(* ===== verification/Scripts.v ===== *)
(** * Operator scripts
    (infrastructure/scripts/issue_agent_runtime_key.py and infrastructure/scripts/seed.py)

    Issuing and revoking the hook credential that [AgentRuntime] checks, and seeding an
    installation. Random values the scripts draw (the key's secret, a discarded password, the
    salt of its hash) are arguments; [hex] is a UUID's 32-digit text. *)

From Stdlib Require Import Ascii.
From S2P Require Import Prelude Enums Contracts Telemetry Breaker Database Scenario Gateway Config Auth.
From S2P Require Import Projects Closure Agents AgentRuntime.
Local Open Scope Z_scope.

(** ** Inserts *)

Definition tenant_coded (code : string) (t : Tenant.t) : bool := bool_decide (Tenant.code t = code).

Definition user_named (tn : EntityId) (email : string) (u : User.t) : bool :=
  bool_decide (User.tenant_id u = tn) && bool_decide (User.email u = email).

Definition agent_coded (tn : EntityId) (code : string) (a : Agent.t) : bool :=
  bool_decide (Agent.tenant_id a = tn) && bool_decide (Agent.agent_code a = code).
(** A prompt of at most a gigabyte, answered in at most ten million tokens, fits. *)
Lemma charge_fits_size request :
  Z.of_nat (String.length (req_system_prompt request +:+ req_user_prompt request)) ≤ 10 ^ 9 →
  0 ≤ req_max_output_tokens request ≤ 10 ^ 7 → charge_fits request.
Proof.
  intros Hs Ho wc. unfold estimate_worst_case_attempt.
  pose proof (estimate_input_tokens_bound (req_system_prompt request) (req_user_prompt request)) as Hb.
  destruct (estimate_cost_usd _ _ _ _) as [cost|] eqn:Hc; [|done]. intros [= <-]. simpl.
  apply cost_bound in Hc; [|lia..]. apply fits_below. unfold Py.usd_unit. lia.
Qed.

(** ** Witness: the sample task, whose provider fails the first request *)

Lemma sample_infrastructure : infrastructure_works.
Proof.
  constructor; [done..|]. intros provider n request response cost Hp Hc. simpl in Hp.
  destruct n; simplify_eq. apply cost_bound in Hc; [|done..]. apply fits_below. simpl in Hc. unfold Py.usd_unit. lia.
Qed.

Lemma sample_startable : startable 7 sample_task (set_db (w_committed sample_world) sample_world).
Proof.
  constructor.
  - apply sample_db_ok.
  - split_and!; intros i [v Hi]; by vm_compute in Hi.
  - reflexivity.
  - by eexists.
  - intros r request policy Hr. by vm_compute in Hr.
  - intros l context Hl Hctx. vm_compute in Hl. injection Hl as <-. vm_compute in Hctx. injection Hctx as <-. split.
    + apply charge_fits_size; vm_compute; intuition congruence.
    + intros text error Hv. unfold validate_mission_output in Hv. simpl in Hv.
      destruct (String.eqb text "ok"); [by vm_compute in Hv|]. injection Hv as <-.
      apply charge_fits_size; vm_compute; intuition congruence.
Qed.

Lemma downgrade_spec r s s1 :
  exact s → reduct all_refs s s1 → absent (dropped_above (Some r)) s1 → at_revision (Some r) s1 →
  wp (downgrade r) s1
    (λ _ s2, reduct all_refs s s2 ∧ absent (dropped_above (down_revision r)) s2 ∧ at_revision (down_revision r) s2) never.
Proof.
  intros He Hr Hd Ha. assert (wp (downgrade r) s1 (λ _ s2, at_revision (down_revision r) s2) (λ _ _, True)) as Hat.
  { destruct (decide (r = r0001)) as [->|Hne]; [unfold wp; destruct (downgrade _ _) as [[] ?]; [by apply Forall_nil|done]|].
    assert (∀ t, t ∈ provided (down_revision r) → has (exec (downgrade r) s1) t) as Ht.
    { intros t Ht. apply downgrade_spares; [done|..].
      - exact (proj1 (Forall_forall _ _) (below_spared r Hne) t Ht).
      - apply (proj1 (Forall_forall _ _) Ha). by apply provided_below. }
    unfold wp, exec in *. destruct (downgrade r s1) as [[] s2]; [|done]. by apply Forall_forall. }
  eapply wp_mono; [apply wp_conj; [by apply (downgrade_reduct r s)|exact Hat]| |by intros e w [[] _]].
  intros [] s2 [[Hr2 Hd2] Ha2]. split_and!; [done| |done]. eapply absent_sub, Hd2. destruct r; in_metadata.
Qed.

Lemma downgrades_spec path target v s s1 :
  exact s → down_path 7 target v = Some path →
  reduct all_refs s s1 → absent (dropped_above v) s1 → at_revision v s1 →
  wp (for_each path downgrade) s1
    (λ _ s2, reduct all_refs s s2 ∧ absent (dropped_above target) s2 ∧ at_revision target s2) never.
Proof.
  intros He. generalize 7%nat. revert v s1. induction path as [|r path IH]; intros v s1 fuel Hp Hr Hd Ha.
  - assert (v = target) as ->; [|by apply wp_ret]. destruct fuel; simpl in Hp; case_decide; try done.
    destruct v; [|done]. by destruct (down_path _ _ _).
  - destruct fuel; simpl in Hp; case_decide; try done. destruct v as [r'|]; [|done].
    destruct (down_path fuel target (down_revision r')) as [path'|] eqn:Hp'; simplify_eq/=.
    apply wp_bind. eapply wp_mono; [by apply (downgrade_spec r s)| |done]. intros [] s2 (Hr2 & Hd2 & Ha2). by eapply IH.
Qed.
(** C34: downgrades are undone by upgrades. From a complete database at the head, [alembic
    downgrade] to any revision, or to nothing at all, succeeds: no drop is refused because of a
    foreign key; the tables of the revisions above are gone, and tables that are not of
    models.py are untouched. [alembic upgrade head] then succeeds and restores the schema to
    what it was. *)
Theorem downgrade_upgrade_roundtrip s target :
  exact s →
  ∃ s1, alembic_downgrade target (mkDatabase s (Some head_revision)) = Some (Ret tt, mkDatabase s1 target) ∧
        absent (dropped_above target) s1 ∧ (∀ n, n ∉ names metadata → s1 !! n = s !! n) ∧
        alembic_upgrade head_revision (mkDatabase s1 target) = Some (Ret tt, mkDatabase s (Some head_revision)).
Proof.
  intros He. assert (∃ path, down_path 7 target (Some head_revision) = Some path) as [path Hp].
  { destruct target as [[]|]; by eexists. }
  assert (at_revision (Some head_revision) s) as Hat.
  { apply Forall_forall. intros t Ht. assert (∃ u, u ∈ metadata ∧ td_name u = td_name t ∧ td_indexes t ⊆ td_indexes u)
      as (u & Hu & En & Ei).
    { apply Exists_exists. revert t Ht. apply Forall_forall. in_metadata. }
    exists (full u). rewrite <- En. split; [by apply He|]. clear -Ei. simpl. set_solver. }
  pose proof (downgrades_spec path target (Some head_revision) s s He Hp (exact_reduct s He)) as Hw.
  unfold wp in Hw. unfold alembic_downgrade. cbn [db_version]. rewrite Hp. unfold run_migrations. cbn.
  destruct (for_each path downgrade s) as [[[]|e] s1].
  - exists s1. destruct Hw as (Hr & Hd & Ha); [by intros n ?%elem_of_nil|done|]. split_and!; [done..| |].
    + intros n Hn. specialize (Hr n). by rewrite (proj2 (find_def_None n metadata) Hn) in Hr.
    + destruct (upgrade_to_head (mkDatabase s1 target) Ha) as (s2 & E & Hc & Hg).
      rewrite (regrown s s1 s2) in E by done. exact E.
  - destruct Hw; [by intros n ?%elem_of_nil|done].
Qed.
┄┄┄┄┄┄┄┄┄┄┄┄┄┄┄┄┄┄┄┄
**What is required:**
Verbatim reproduction of the entries is required.

**Answer space:**
(* ===== verification/Scripts.v ===== *)
(** * Operator scripts
    (infrastructure/scripts/issue_agent_runtime_key.py and infrastructure/scripts/seed.py)

    Issuing and revoking the hook credential that [AgentRuntime] checks, and seeding an
    installation. Random values the scripts draw (the key's secret, a discarded password, the
    salt of its hash) are arguments; [hex] is a UUID's 32-digit text. *)

From Stdlib Require Import Ascii.
From S2P Require Import Prelude Enums Contracts Telemetry Breaker Database Scenario Gateway Config Auth.
From S2P Require Import Projects Closure Agents AgentRuntime.
Local Open Scope Z_scope.

(** ** Inserts *)

Definition tenant_coded (code : string) (t : Tenant.t) : bool := bool_decide (Tenant.code t = code).

Definition user_named (tn : EntityId) (email : string) (u : User.t) : bool :=
  bool_decide (User.tenant_id u = tn) && bool_decide (User.email u = email).

Definition agent_coded (tn : EntityId) (code : string) (a : Agent.t) : bool :=
  bool_decide (Agent.tenant_id a = tn) && bool_decide (Agent.agent_code a = code).
(** A prompt of at most a gigabyte, answered in at most ten million tokens, fits. *)
Lemma charge_fits_size request :
  Z.of_nat (String.length (req_system_prompt request +:+ req_user_prompt request)) ≤ 10 ^ 9 →
  0 ≤ req_max_output_tokens request ≤ 10 ^ 7 → charge_fits request.
Proof.
  intros Hs Ho wc. unfold estimate_worst_case_attempt.
  pose proof (estimate_input_tokens_bound (req_system_prompt request) (req_user_prompt request)) as Hb.
  destruct (estimate_cost_usd _ _ _ _) as [cost|] eqn:Hc; [|done]. intros [= <-]. simpl.
  apply cost_bound in Hc; [|lia..]. apply fits_below. unfold Py.usd_unit. lia.
Qed.

(** ** Witness: the sample task, whose provider fails the first request *)

Lemma sample_infrastructure : infrastructure_works.
Proof.
  constructor; [done..|]. intros provider n request response cost Hp Hc. simpl in Hp.
  destruct n; simplify_eq. apply cost_bound in Hc; [|done..]. apply fits_below. simpl in Hc. unfold Py.usd_unit. lia.
Qed.

Lemma sample_startable : startable 7 sample_task (set_db (w_committed sample_world) sample_world).
Proof.
  constructor.
  - apply sample_db_ok.
  - split_and!; intros i [v Hi]; by vm_compute in Hi.
  - reflexivity.
  - by eexists.
  - intros r request policy Hr. by vm_compute in Hr.
  - intros l context Hl Hctx. vm_compute in Hl. injection Hl as <-. vm_compute in Hctx. injection Hctx as <-. split.
    + apply charge_fits_size; vm_compute; intuition congruence.
    + intros text error Hv. unfold validate_mission_output in Hv. simpl in Hv.
      destruct (String.eqb text "ok"); [by vm_compute in Hv|]. injection Hv as <-.
      apply charge_fits_size; vm_compute; intuition congruence.
Qed.

Lemma downgrade_spec r s s1 :
  exact s → reduct all_refs s s1 → absent (dropped_above (Some r)) s1 → at_revision (Some r) s1 →
  wp (downgrade r) s1
    (λ _ s2, reduct all_refs s s2 ∧ absent (dropped_above (down_revision r)) s2 ∧ at_revision (down_revision r) s2) never.
Proof.
  intros He Hr Hd Ha. assert (wp (downgrade r) s1 (λ _ s2, at_revision (down_revision r) s2) (λ _ _, True)) as Hat.
  { destruct (decide (r = r0001)) as [->|Hne]; [unfold wp; destruct (downgrade _ _) as [[] ?]; [by apply Forall_nil|done]|].
    assert (∀ t, t ∈ provided (down_revision r) → has (exec (downgrade r) s1) t) as Ht.
    { intros t Ht. apply downgrade_spares; [done|..].
      - exact (proj1 (Forall_forall _ _) (below_spared r Hne) t Ht).
      - apply (proj1 (Forall_forall _ _) Ha). by apply provided_below. }
    unfold wp, exec in *. destruct (downgrade r s1) as [[] s2]; [|done]. by apply Forall_forall. }
  eapply wp_mono; [apply wp_conj; [by apply (downgrade_reduct r s)|exact Hat]| |by intros e w [[] _]].
  intros [] s2 [[Hr2 Hd2] Ha2]. split_and!; [done| |done]. eapply absent_sub, Hd2. destruct r; in_metadata.
Qed.

Lemma downgrades_spec path target v s s1 :
  exact s → down_path 7 target v = Some path →
  reduct all_refs s s1 → absent (dropped_above v) s1 → at_revision v s1 →
  wp (for_each path downgrade) s1
    (λ _ s2, reduct all_refs s s2 ∧ absent (dropped_above target) s2 ∧ at_revision target s2) never.
Proof.
  intros He. generalize 7%nat. revert v s1. induction path as [|r path IH]; intros v s1 fuel Hp Hr Hd Ha.
  - assert (v = target) as ->; [|by apply wp_ret]. destruct fuel; simpl in Hp; case_decide; try done.
    destruct v; [|done]. by destruct (down_path _ _ _).
  - destruct fuel; simpl in Hp; case_decide; try done. destruct v as [r'|]; [|done].
    destruct (down_path fuel target (down_revision r')) as [path'|] eqn:Hp'; simplify_eq/=.
    apply wp_bind. eapply wp_mono; [by apply (downgrade_spec r s)| |done]. intros [] s2 (Hr2 & Hd2 & Ha2). by eapply IH.
Qed.
(** C34: downgrades are undone by upgrades. From a complete database at the head, [alembic
    downgrade] to any revision, or to nothing at all, succeeds: no drop is refused because of a
    foreign key; the tables of the revisions above are gone, and tables that are not of
    models.py are untouched. [alembic upgrade head] then succeeds and restores the schema to
    what it was. *)
Theorem downgrade_upgrade_roundtrip s target :
  exact s →
  ∃ s1, alembic_downgrade target (mkDatabase s (Some head_revision)) = Some (Ret tt, mkDatabase s1 target) ∧
        absent (dropped_above target) s1 ∧ (∀ n, n ∉ names metadata → s1 !! n = s !! n) ∧
        alembic_upgrade head_revision (mkDatabase s1 target) = Some (Ret tt, mkDatabase s (Some head_revision)).
Proof.
  intros He. assert (∃ path, down_path 7 target (Some head_revision) = Some path) as [path Hp].
  { destruct target as [[]|]; by eexists. }
  assert (at_revision (Some head_revision) s) as Hat.
  { apply Forall_forall. intros t Ht. assert (∃ u, u ∈ metadata ∧ td_name u = td_name t ∧ td_indexes t ⊆ td_indexes u)
      as (u & Hu & En & Ei).
    { apply Exists_exists. revert t Ht. apply Forall_forall. in_metadata. }
    exists (full u). rewrite <- En. split; [by apply He|]. clear -Ei. simpl. set_solver. }
  pose proof (downgrades_spec path target (Some head_revision) s s He Hp (exact_reduct s He)) as Hw.
  unfold wp in Hw. unfold alembic_downgrade. cbn [db_version]. rewrite Hp. unfold run_migrations. cbn.
  destruct (for_each path downgrade s) as [[[]|e] s1].
  - exists s1. destruct Hw as (Hr & Hd & Ha); [by intros n ?%elem_of_nil|done|]. split_and!; [done..| |].
    + intros n Hn. specialize (Hr n). by rewrite (proj2 (find_def_None n metadata) Hn) in Hr.
    + destruct (upgrade_to_head (mkDatabase s1 target) Ha) as (s2 & E & Hc & Hg).
      rewrite (regrown s s1 s2) in E by done. exact E.
  - destruct Hw; [by intros n ?%elem_of_nil|done].
Qed.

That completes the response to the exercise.